[Work instruction]
Word for word, retype the first line of the records and every following line through the one containing "assert (B : forall".

[Raw data]
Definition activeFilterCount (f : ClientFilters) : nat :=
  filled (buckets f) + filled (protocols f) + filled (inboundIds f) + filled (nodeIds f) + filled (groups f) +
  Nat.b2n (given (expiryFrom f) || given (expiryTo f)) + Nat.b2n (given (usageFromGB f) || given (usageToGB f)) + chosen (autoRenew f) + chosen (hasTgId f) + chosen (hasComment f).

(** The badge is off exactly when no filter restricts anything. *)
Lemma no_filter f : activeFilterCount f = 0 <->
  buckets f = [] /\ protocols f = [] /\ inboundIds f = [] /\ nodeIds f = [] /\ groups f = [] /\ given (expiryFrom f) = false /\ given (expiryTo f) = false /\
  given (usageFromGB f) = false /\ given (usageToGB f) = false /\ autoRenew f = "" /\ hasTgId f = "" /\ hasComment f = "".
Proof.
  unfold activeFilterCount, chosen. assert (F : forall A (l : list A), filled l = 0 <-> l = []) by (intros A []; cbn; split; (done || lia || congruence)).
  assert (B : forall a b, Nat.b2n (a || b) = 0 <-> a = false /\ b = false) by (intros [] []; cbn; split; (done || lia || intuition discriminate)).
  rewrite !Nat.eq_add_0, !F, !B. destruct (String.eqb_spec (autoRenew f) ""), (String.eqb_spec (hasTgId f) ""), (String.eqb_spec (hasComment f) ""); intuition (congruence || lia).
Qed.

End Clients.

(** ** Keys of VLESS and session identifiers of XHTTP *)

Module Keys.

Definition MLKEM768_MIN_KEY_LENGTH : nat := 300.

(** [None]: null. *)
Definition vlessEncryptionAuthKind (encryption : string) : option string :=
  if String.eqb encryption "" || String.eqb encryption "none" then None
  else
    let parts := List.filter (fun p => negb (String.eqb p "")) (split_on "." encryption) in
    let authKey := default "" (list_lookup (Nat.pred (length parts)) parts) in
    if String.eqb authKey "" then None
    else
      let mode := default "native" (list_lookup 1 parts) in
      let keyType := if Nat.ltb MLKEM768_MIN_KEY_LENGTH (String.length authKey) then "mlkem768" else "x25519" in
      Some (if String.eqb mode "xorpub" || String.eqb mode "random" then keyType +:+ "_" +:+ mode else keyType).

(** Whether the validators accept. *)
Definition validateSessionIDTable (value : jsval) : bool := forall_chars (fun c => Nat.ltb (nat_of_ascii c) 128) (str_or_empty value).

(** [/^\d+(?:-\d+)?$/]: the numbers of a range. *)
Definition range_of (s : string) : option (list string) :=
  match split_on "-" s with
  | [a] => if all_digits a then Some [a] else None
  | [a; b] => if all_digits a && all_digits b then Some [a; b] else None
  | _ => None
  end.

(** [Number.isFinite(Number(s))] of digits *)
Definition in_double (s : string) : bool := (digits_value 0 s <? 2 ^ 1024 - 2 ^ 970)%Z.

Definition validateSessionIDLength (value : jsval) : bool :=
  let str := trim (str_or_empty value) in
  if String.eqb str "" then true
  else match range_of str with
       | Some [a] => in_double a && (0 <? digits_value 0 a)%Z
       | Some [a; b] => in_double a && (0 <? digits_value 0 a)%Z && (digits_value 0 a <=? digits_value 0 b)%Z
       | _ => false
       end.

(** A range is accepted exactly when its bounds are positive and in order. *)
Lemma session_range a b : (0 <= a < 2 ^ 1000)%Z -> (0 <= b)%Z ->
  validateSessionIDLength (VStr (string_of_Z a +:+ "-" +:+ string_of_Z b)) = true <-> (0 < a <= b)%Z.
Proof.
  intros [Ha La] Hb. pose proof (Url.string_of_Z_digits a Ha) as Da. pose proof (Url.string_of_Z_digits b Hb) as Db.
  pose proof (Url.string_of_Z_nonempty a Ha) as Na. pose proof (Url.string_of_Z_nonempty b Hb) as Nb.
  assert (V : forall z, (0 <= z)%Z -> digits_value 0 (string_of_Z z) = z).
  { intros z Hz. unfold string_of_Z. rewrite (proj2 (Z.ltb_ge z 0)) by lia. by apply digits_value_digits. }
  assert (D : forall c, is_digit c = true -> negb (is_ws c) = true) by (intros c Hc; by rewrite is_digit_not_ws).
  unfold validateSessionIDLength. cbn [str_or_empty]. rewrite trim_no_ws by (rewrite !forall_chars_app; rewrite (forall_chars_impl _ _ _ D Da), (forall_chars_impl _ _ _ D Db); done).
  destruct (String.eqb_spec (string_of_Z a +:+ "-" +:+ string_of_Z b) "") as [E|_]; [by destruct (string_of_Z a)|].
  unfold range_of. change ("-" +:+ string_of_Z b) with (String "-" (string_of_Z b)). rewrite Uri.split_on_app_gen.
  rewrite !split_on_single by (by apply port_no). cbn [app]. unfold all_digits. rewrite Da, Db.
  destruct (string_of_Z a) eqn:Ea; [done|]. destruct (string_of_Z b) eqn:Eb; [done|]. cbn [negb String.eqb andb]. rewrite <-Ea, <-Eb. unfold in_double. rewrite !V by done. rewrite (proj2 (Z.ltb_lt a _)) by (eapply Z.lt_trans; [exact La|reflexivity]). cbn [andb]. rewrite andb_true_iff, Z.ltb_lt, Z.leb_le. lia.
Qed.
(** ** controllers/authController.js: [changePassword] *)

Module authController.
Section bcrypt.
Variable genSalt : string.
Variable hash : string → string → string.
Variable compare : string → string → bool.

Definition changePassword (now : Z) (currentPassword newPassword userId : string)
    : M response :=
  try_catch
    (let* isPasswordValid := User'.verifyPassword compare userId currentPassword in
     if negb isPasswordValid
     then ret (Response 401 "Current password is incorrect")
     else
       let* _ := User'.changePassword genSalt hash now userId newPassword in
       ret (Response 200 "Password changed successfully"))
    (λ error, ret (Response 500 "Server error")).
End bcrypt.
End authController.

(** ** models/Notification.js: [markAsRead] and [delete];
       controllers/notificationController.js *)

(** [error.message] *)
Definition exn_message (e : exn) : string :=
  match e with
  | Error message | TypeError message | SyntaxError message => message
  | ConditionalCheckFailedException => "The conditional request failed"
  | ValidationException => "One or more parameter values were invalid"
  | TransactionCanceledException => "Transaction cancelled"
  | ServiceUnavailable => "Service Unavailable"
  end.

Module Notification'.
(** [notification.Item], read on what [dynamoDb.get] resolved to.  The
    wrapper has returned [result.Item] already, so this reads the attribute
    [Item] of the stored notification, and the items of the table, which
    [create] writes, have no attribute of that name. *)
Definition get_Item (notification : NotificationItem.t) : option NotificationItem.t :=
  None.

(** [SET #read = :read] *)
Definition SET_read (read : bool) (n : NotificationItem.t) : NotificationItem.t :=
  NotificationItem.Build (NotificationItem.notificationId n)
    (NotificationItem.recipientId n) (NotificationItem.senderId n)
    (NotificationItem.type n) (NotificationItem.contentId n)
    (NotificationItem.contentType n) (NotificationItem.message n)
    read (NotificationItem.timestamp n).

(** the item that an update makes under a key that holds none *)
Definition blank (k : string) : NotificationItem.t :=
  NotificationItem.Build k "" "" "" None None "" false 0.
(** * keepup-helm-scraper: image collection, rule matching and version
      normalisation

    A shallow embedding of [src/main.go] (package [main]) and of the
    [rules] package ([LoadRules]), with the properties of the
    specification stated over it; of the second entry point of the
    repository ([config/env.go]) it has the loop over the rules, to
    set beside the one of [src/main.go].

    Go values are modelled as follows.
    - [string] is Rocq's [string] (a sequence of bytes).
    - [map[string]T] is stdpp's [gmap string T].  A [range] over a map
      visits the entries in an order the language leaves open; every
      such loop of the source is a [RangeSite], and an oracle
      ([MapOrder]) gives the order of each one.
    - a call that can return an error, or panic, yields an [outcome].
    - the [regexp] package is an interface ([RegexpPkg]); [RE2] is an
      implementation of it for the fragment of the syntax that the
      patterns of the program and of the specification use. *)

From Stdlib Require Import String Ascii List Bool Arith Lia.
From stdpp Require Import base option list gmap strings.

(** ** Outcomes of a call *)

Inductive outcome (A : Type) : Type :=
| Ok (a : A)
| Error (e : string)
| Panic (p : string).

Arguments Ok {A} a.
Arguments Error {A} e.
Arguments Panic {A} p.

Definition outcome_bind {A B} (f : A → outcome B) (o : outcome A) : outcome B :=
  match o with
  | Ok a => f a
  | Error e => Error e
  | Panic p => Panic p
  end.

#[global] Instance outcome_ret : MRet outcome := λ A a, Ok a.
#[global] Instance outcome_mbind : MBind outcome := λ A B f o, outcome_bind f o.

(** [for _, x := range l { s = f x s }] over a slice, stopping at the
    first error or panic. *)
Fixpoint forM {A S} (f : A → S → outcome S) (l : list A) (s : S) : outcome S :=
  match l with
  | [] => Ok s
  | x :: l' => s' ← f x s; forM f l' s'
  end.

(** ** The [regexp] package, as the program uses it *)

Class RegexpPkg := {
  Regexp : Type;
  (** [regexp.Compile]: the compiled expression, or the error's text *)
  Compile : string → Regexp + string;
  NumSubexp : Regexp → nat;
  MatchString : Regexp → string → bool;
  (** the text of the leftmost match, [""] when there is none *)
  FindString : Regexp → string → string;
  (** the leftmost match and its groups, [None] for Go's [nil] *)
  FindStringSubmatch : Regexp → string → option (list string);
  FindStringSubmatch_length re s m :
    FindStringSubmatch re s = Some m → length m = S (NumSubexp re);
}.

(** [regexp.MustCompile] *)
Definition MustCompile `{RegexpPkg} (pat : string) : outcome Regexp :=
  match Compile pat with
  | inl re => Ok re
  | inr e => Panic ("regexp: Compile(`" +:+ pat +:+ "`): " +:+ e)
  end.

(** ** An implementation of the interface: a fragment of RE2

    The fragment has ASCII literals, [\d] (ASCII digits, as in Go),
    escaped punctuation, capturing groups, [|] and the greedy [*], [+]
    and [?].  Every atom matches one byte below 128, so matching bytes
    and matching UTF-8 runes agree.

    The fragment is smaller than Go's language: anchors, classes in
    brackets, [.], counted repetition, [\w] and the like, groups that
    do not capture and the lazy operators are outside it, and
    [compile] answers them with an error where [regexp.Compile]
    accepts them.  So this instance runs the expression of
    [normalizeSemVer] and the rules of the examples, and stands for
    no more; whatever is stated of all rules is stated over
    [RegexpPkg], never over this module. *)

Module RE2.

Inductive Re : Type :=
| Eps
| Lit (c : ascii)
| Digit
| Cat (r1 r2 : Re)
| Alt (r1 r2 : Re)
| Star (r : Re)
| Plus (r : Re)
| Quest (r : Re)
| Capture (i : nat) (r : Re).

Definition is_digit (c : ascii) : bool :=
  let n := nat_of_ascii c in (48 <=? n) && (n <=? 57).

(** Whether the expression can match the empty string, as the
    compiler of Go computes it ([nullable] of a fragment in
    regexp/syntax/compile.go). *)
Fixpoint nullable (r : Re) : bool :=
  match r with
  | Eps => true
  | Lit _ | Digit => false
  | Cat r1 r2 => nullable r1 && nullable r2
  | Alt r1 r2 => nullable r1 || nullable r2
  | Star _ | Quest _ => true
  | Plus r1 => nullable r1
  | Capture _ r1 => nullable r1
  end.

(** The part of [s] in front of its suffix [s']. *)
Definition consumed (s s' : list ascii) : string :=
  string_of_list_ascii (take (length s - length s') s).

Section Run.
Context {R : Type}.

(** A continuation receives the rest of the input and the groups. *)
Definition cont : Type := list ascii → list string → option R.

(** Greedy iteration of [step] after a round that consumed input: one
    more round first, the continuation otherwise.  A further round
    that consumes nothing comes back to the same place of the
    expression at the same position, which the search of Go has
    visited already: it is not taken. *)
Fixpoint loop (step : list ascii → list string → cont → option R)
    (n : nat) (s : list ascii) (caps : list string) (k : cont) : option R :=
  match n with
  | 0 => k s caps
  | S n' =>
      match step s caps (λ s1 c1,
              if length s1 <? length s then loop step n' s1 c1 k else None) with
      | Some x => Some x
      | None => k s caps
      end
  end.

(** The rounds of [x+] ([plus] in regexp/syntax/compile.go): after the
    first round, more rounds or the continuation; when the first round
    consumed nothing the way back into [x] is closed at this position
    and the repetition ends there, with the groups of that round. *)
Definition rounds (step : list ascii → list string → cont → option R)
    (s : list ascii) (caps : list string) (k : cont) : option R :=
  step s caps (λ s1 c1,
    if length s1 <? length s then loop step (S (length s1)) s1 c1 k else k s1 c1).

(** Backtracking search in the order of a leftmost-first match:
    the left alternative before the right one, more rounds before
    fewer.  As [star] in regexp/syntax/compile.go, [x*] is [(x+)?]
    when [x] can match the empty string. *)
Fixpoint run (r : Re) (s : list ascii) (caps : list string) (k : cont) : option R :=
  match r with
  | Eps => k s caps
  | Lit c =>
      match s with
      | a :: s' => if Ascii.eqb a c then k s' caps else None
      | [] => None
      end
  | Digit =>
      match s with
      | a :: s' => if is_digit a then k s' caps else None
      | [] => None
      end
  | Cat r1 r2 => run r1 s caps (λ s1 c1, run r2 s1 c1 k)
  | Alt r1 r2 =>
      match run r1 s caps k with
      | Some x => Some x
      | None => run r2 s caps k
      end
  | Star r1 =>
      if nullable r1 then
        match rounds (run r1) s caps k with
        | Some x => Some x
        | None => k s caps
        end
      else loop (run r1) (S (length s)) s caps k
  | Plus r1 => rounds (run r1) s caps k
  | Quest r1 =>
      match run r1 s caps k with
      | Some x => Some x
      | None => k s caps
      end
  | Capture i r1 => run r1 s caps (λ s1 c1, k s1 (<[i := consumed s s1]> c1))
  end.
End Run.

[Completed exercise]
Definition activeFilterCount (f : ClientFilters) : nat :=
  filled (buckets f) + filled (protocols f) + filled (inboundIds f) + filled (nodeIds f) + filled (groups f) +
  Nat.b2n (given (expiryFrom f) || given (expiryTo f)) + Nat.b2n (given (usageFromGB f) || given (usageToGB f)) + chosen (autoRenew f) + chosen (hasTgId f) + chosen (hasComment f).

(** The badge is off exactly when no filter restricts anything. *)
Lemma no_filter f : activeFilterCount f = 0 <->
  buckets f = [] /\ protocols f = [] /\ inboundIds f = [] /\ nodeIds f = [] /\ groups f = [] /\ given (expiryFrom f) = false /\ given (expiryTo f) = false /\
  given (usageFromGB f) = false /\ given (usageToGB f) = false /\ autoRenew f = "" /\ hasTgId f = "" /\ hasComment f = "".
Proof.
  unfold activeFilterCount, chosen. assert (F : forall A (l : list A), filled l = 0 <-> l = []) by (intros A []; cbn; split; (done || lia || congruence)).
  assert (B : forall a b, Nat.b2n (a || b) = 0 <-> a = false /\ b = false) by (intros [] []; cbn; split; (done || lia || intuition discriminate)).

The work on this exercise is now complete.